WRTL II applied this principle by requiring that “electioneering communications” comply with the appeal-to-vote test. As a result, this ad cannot be prohibited nor subject to any other regulation, including compelled disclosure. The ad has been broadcast in Wisconsin, Pennsylvania, and North Carolina, and the suit was filed in the U.S. District Court for the Eastern District of North Carolina.

The suit also challenges the FEC’s ad hoc standards for determining whether a group may be treated as a political committee (“PAC”), under which PAC-enforcement policy the FEC has engaged in intrusive and unauthorized investigations of groups to determine whether they might be PACs based on vague and overbroad criteria.
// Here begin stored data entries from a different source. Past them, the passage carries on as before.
(** X2.  [refreshToken] never rejects.  Without a refresh token it
    sends nothing, removes authToken, refreshToken and userInfo from the
    store, goes to /login/ and returns null.  With a refresh token [rt] it
    sends exactly one request, the POST of the JSON object with the one
    field refresh = [rt] and the content type application/json to
    /api/auth/token/refresh/, and stays on the page; when the answer issues
    an access value, that value is returned and its text is stored under
    authToken, nothing else of the store changing; otherwise null is
    returned and the store is unchanged. *)
Theorem refreshToken_result (w : World) :
  let run := AuthManager.refreshToken w in
  (present (localStorage w !! "refreshToken") = false →
   run.1 = Normal JNull
   ∧ sent run.2 = sent w
   ∧ localStorage run.2
     = delete "userInfo" (delete "refreshToken" (delete "authToken" (localStorage w)))
   ∧ location_href run.2 = "/login/")
  ∧ (∀ rt,
     localStorage w !! "refreshToken" = Some rt → rt ≠ EmptyString →
     let request :=
       {| req_url := "/api/auth/token/refresh/";
          req_method := Some "POST";
          req_headers := {[ "Content-Type" := "application/json" ]};
          req_body := Some (JsonBody [("refresh", rt)]) |} in
     sent run.2 = sent w ++ [request]
     ∧ location_href run.2 = location_href w
     ∧ match issued_access (network w (sent w ++ [request])) with
       | Some access =>
           run.1 = Normal access
           ∧ localStorage run.2
             = <["authToken" := to_string access]> (localStorage w)
       | None => run.1 = Normal JNull ∧ localStorage run.2 = localStorage w
       end).
Proof.
  cbv zeta. split.
  - intros Hp. rewrite refreshToken_absent by done. by simpl_world.
  - intros rt Hrt Hne.
    rewrite (refreshToken_stored w rt) by (done || by destruct rt).
    unfold refresh_result, refresh_request, issued_access.
    destruct (network w _) as [rr|e];
      [destruct (ok rr);
       [destruct (resp_json rr) as [e|[| |fields|items]]|]|];
      by simpl_world.
Qed.

Lemma logged_out_twice w : logged_out (logged_out w) = logged_out w.
Proof.
  unfold logged_out, with_location_href, with_localStorage. simpl. f_equal.
  apply map_eq. intros k. rewrite !lookup_delete.
  repeat case_decide; done.
Qed.

(** X3.  [logout] removes exactly the three keys authToken,
    refreshToken and userInfo, keeps every other entry of the store, goes to
    the login page and sends nothing; a second logout changes nothing more,
    and afterwards [isAuthenticated] is false and [getUserInfo] is null. *)
Theorem logout_clears_session_only (w : World) :
  let run := AuthManager.logout w in
  run.1 = Normal tt
  ∧ (∀ k, localStorage run.2 !! k
          = if bool_decide (k ∈ ["authToken"; "refreshToken"; "userInfo"])
            then None else localStorage w !! k)
  ∧ location_href run.2 = "/login/"
  ∧ sent run.2 = sent w
  ∧ AuthManager.logout run.2 = run
  ∧ (AuthForms.isAuthenticated run.2).1 = Normal false
  ∧ (∀ codec, (AuthForms.getUserInfo codec run.2).1 = Normal None).
Proof.
  cbv zeta. change (AuthManager.logout w) with (Normal tt, logged_out w).
  simpl_world. split; [done|]. split.
  { intros k. unfold logged_out. simpl_world. rewrite !lookup_delete.
    case_bool_decide as Hk.
    - set_unfold in Hk. destruct Hk as [->|[->|[->|[]]]];
        repeat case_decide; done.
    - repeat case_decide; subst; try done; exfalso; apply Hk;
        repeat constructor. }
  split; [done|]. split; [done|]. split.
  { change (AuthManager.logout (logged_out w))
      with (Normal tt, logged_out (logged_out w)).
    by rewrite logged_out_twice. }
  split.
  - unfold AuthForms.isAuthenticated, bind, getItem, gets, ret, logged_out.
    simpl_world. rewrite !lookup_delete. by repeat case_decide.
  - intros codec.
    unfold AuthForms.getUserInfo, bind at 1, getItem, gets, logged_out.
    simpl_world. by rewrite lookup_delete_eq.
Qed.

(** ** The outcomes of apiCall *)

(** The run of [apiCall] up to the answer of the server. *)
Lemma apiCall_run w endpoint options :
  Main.apiCall endpoint options w
  = match network w (sent w ++ [api_request w endpoint options]) with
    | Resolved r =>
        try_catch_finally (api_rest r) api_catch Main.hideLoading
          (api_answered w endpoint options)
    | Rejected e =>
        try_catch_finally (throw e) api_catch Main.hideLoading
          (api_answered w endpoint options)
    end.
Proof.
  unfold Main.apiCall, Main.getAuthToken, getItem, gets, bind at 1.
  cbv beta iota. unfold try_catch_finally, bind at 1.
  rewrite showLoading_run. unfold bind at 1. rewrite fetch_run. simpl_world.
  unfold api_request, api_answered. by destruct (network w _).
Qed.

(** The catch block of [apiCall] followed by its finaliser. *)
Lemma api_caught (b : M (option Data)) w1 e :
  b w1 = (Throw e, w1) →
  try_catch_finally b api_catch Main.hideLoading w1
  = (Throw e,
     with_elements (fun _ => spinner_hidden (elements w1))
       (with_toasts (fun _ => toasted (elements w1) (err_message e) "error"
                                (toasts w1))
          (with_console (fun l => l ++ [("API Error:", err_message e)]) w1))).
Proof.
  intros Hb. erewrite try_finally_caught; [|exact Hb| |apply hideLoading_run].
  2:{ unfold api_catch, bind at 1, console_error, update. unfold bind at 1.
      rewrite showToast_run. reflexivity. }
  reflexivity.
Qed.

Lemma toasted_spinner_shown es message type l :
  toasted (spinner_shown es) message type l = toasted es message type l.
Proof.
  unfold toasted, spinner_shown.
  destruct (es !! "loading-spinner") as [e|] eqn:He; [|done].
  by rewrite lookup_insert_ne.
Qed.

(** X4.  On a 401 [apiCall] returns undefined instead of throwing: the
    access token alone is removed from the store, the page goes to the login
    page, nothing is shown or logged, and the spinner ends hidden. *)
Theorem apiCall_unauthorized (w : World) (endpoint : string)
    (options : Options) (r : Response) :
  network w (sent w ++ [api_request w endpoint options]) = Resolved r →
  resp_status r = 401 →
  let run := Main.apiCall endpoint options w in
  run.1 = Normal None
  ∧ localStorage run.2 = delete "authToken" (localStorage w)
  ∧ location_href run.2 = "/login/"
  ∧ toasts run.2 = toasts w
  ∧ console run.2 = console w
  ∧ elements run.2 = spinner_hidden (spinner_shown (elements w)).
Proof.
  intros Hnet H401. cbv zeta. rewrite apiCall_run, Hnet.
  erewrite try_finally_normal; [| |apply hideLoading_run].
  2:{ unfold api_rest. rewrite H401. reflexivity. }
  unfold api_answered. by simpl_world.
Qed.

(** X5.  On any other response outside 200-299 whose body parses,
    [apiCall] throws an Error whose message is the detail of the body, else
    its message, else the text API Error; the message is shown as an error
    toast and logged, and the store and the address are untouched. *)
Theorem apiCall_error_response (w : World) (endpoint : string)
    (options : Options) (r : Response) (data : Data) (detail message : jsval) :
  network w (sent w ++ [api_request w endpoint options]) = Resolved r →
  resp_status r ≠ 401 → ok r = false →
  resp_json r = inr data →
  prop data "detail" = inr detail → prop data "message" = inr message →
  let text := to_string (js_or detail (js_or message (JString "API Error"))) in
  let run := Main.apiCall endpoint options w in
  run.1 = Throw (mkError text)
  ∧ toasts run.2 = toasted (elements w) text "error" (toasts w)
  ∧ console run.2 = console w ++ [("API Error:", text)]
  ∧ localStorage run.2 = localStorage w
  ∧ location_href run.2 = location_href w.
Proof.
  intros Hnet H401 Hok Hjson Hd Hm. cbv zeta. apply Z.eqb_neq in H401.
  rewrite apiCall_run, Hnet. erewrite api_caught.
  2:{ unfold api_rest, bind, json, lift, ret, throw. rewrite H401, Hjson.
      cbv beta iota. rewrite Hok. cbn [negb]. cbv beta iota.
      rewrite Hd. cbv beta iota. rewrite Hm. reflexivity. }
  unfold api_answered. simpl_world. by rewrite toasted_spinner_shown.
Qed.

(** X6.  On a 2xx response whose body parses, [apiCall] returns the
    parsed body after one request, with no toast, no log entry and no change
    of the store or the address. *)
Theorem apiCall_success (w : World) (endpoint : string)
    (options : Options) (r : Response) (data : Data) :
  network w (sent w ++ [api_request w endpoint options]) = Resolved r →
  ok r = true → resp_json r = inr data →
  let run := Main.apiCall endpoint options w in
  run.1 = Normal (Some data)
  ∧ toasts run.2 = toasts w
  ∧ console run.2 = console w
  ∧ localStorage run.2 = localStorage w
  ∧ location_href run.2 = location_href w
  ∧ sent run.2 = sent w ++ [api_request w endpoint options].
Proof.
  intros Hnet Hok Hjson. cbv zeta.
  assert ((resp_status r =? 401) = false) as H401.
  { unfold ok in Hok. apply andb_true_iff in Hok as [_ H].
    apply Z.eqb_neq. lia. }
  rewrite apiCall_run, Hnet.
  erewrite try_finally_normal; [| |apply hideLoading_run].
  2:{ unfold api_rest, bind, json, lift, ret, throw. rewrite H401, Hjson.
      cbv beta iota. rewrite Hok. reflexivity. }
  unfold api_answered. by simpl_world.
Qed.

(** X7.  When the network rejects the request, or the body of a
    response other than a 401 does not parse, [apiCall] rethrows that very
    error after showing its message as an error toast; the store and the
    address are untouched. *)
Theorem apiCall_rethrows_failures (w : World) (endpoint : string)
    (options : Options) (e : JsError) :
  network w (sent w ++ [api_request w endpoint options]) = Rejected e
  ∨ (∃ r, network w (sent w ++ [api_request w endpoint options]) = Resolved r
          ∧ resp_status r ≠ 401 ∧ resp_json r = inl e) →
  let run := Main.apiCall endpoint options w in
  run.1 = Throw e
  ∧ toasts run.2 = toasted (elements w) (err_message e) "error" (toasts w)
  ∧ localStorage run.2 = localStorage w
  ∧ location_href run.2 = location_href w.
Proof.
  intros Hfail. cbv zeta. rewrite apiCall_run.
  destruct Hfail as [Hnet|(r & Hnet & H401 & Hjson)]; rewrite Hnet;
    erewrite api_caught.
  - unfold api_answered. simpl_world. by rewrite toasted_spinner_shown.
  - reflexivity.
  - unfold api_answered. simpl_world. by rewrite toasted_spinner_shown.
  - apply Z.eqb_neq in H401.
    unfold api_rest, bind, json, lift. by rewrite H401, Hjson.
Qed.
James Bopp, Jr., lead attorney for CTP in this litigation, comments: "The fact that CTP feels compelled to proceed without the protection of a preliminary injunction before speaking is an indication of the fact that many courts have failed to vigorously protect First Amendment rights with timely preliminary injunctions in advance of a group’s speech. But the First and Fifth Amendments protect CTP. It is a sad reflection on the state of our freedoms today that CTP has to sue for protection that should already be recognized. As to the FEC’s standards for determining political committees, the FEC is, in the words of the Fourth Circuit, 'handing out speeding tickets without telling anyone what the speed limit is.'"

The case is titled Koerber v. FEC. Case documents are available on the website for the James Madison Center for Free Speech at www.jamesmadisoncenter.org.

James Bopp, Jr. has a national constitutional law practice with the law firm of Bopp, Coleson & Bostrom.